Andersen's slit-faced bat
- Conservation status: Least Concern (IUCN 3.1)

Scientific classification
- Kingdom: Animalia
- Phylum: Chordata
- Class: Mammalia
- Order: Chiroptera
- Family: Nycteridae
- Genus: Nycteris
- Species: N. aurita
- Binomial name: Nycteris aurita K. Andersen, 1912
- Synonyms: Petalia aurita K. Andersen, 1912 ;

= Andersen's slit-faced bat =

- Genus: Nycteris
- Species: aurita
- Authority: K. Andersen, 1912
- Conservation status: LC

Species of bat

Andersen's slit-faced bat (Nycteris aurita) is a slit-faced bat species found in East Africa. It has been recorded in Somaliland, through South Sudan and Ethiopia, into Kenya and Tanzania. No information is available on the population size of this species, which inhabits savanna habitats and semidesert.
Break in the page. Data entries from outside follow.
(* ===== verification/Config.v ===== *)
(** * Configuration and scope resolution
    (src/crates/himadri-core/src/config.rs, scope.rs)

    The configuration tree as [Config] and its parts, their defaults, the
    deprecation shim, validation and loading, and the walk from a principal's
    organisation and team to the scopes whose policy applies. Reading a file,
    reading an environment variable and [serde_json::from_str] are arguments
    of the loader. *)

From S2P Require Import Prelude Str Float Types Errors.
From Stdlib Require Import Ascii.

(** ** Data *)

Inductive PiiModeConfig := PiiModeRedact | PiiModeBlock | PiiModeObserve.
Inductive PiiStrategyConfig :=
  | PiiReplace | PiiMask | PiiHash | PiiEncrypt | PiiRemove.
Inductive PiiResponseModeConfig :=
  | PiiResponseOff | PiiResponseObserve | PiiResponseRedact | PiiResponseBlock.

#[export] Instance PiiModeConfig_eq_dec : EqDecision PiiModeConfig.
Proof. solve_decision. Defined.
#[export] Instance PiiStrategyConfig_eq_dec : EqDecision PiiStrategyConfig.
Proof. solve_decision. Defined.
#[export] Instance PiiResponseModeConfig_eq_dec : EqDecision PiiResponseModeConfig.
Proof. solve_decision. Defined.

Record PiiGuardrailConfig := {
  pii_enabled : bool;
  pii_mode : PiiModeConfig;
  pii_strategy : PiiStrategyConfig;
  pii_entities : option (list string);
  pii_min_confidence : f32;
  pii_apply_to : list string;
  pii_scan_tool_arguments : bool;
  pii_fail_open : bool;
  pii_response_mode : PiiResponseModeConfig;
}.

#[export] Instance PiiGuardrailConfig_eq_dec : EqDecision PiiGuardrailConfig.
Proof. solve_decision. Defined.

Definition default_pii_guardrail : PiiGuardrailConfig :=
  {| pii_enabled := false; pii_mode := PiiModeRedact; pii_strategy := PiiReplace;
     pii_entities := None; pii_min_confidence := f32_lit 6 10;
     pii_apply_to := ["user"; "system"; "tool"];
     pii_scan_tool_arguments := false; pii_fail_open := false;
     pii_response_mode := PiiResponseOff |}.

Record GuardrailsConfig := { gr_pii : PiiGuardrailConfig }.

Record RolePolicy := {
  rp_models : option (list string);
  rp_providers : option (list string);
}.

Record RbacConfig := {
  rbac_enabled : bool;
  rbac_roles : gmap string RolePolicy;
  rbac_default_role : option string;
}.

Definition default_rbac : RbacConfig :=
  {| rbac_enabled := false; rbac_roles := ∅; rbac_default_role := None |}.

Record CorsConfig := {
  cors_enabled : bool;
  cors_allowed_origins : list string;
  cors_allowed_methods : list string;
  cors_allowed_headers : list string;
}.

Definition default_cors_methods : list string := ["GET"; "POST"; "PUT"; "DELETE"; "OPTIONS"].
Definition default_cors_headers : list string := ["Authorization"; "Content-Type"].

Definition default_cors : CorsConfig :=
  {| cors_enabled := true; cors_allowed_origins := [];
     cors_allowed_methods := default_cors_methods;
     cors_allowed_headers := default_cors_headers |}.

Record RateLimitConfig := {
  rlc_enabled : bool;
  rlc_requests_per_second : Z;
  rlc_burst_size : Z;
}.

Definition default_rate_limit_rps : Z := 100.
Definition default_rate_limit_burst : Z := 200.

Definition default_rate_limit : RateLimitConfig :=
  {| rlc_enabled := false; rlc_requests_per_second := default_rate_limit_rps;
     rlc_burst_size := default_rate_limit_burst |}.

Record OrgTokenBudget := {
  tbud_max_tokens_per_request : option Z;
  tbud_max_tokens_per_day : option Z;
  tbud_max_tokens_per_month : option Z;
  tbud_cost_limit_per_day : option f64;
  tbud_cost_limit_per_month : option f64;
}.
Inductive Strategy (L Regex : Type) :=
  | StSingle
  | StFallback
  | StLoadBalance
  | StLeastLatency (store : L)
  | StCostOptimized
  | StConditional (config : ConditionalConfig)
  | StContentBased (config : ContentBasedConfig Regex)
  | StABTest (config : ABTestConfig).
Arguments StSingle {L Regex}.
Arguments StFallback {L Regex}.
Arguments StLoadBalance {L Regex}.
Arguments StLeastLatency {L Regex}.
Arguments StCostOptimized {L Regex}.
Arguments StConditional {L Regex}.
Arguments StContentBased {L Regex}.
Arguments StABTest {L Regex}.

(** ** Construction *)

Section Build.
Context {Regex : Type} (regex_new : string -> option Regex).

Definition from_mode (mode : StrategyMode) : Strategy InMemoryLatencyStore Regex :=
  match mode with
  | Single => StSingle
  | Fallback => StFallback
  | LoadBalance => StLoadBalance
  | LeastLatency => StLeastLatency latency_store_new
  | CostOptimized => StCostOptimized
  | Conditional => StConditional {| cc_rules := []; cc_fallback := None |}
  | ContentBased => StContentBased {| cb_rules := []; cb_fallback := None |}
  | ABTest => StABTest {| ab_variants := [] |}
  end.

Definition condition_rule_of (r : ConditionalRuleConfig) : ConditionRule :=
  {| cr_key := match crc_key r with KeyModel => CondModel | KeyModelPrefix => CondModelPrefix end;
     cr_value := crc_value r; cr_target := crc_target r |}.

Definition content_rule_of (r : ContentRuleConfig) : ContentRule Regex :=
  {| ct_condition_type :=
       match ctc_condition_type r with
       | CfgPromptContains => PromptContains
       | CfgPromptNotContains => PromptNotContains
       | CfgPromptRegex => PromptRegex
       end;
     ct_value := ctc_value r;
     ct_target := ctc_target r;
     ct_compiled_regex :=
       match ctc_condition_type r with CfgPromptRegex => regex_new (ctc_value r) | _ => None end |}.

Definition from_strategy_config (c : StrategyConfig) : Strategy InMemoryLatencyStore Regex :=
  match st_mode c with
  | Conditional =>
      StConditional {| cc_rules := condition_rule_of <$> st_conditional_rules c;
                       cc_fallback := st_strategy_fallback c |}
  | ContentBased =>
      StContentBased {| cb_rules := content_rule_of <$> st_content_rules c;
                        cb_fallback := st_strategy_fallback c |}
  | ABTest =>
      StABTest {| ab_variants :=
        (fun v => {| ab_target := abc_target v; ab_weight := abc_weight v |}) <$> st_ab_variants c |}
  | other => from_mode other
  end.
End Build.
==Taxonomy and etymology==
It was described as a new species in 1912 by Danish mammalogist Knud Andersen. Andersen placed it in the now-defunct genus Petalia, with a binomial of Petalia aurita. Since at least 1939, however, it has been included in the genus Nycteris. Its species name "aurita" is from Latin "auritus", meaning "having long ears". Andersen wrote that it was similar in appearance to the hairy slit-faced bat with the exception of its "much longer" ears.
Still, it is often considered as a synonym or subspecies of the hairy slit-faced bat.

==Range and status==
Its range includes several countries in East Africa, including Ethiopia, Kenya, Somaliland, Sudan, Tanzania, Uganda, and Zambia. It is documented in association with savanna habitats, though it has also been found in semi-arid climates.

In 2017, it was evaluated as a least-concern species by the IUCN.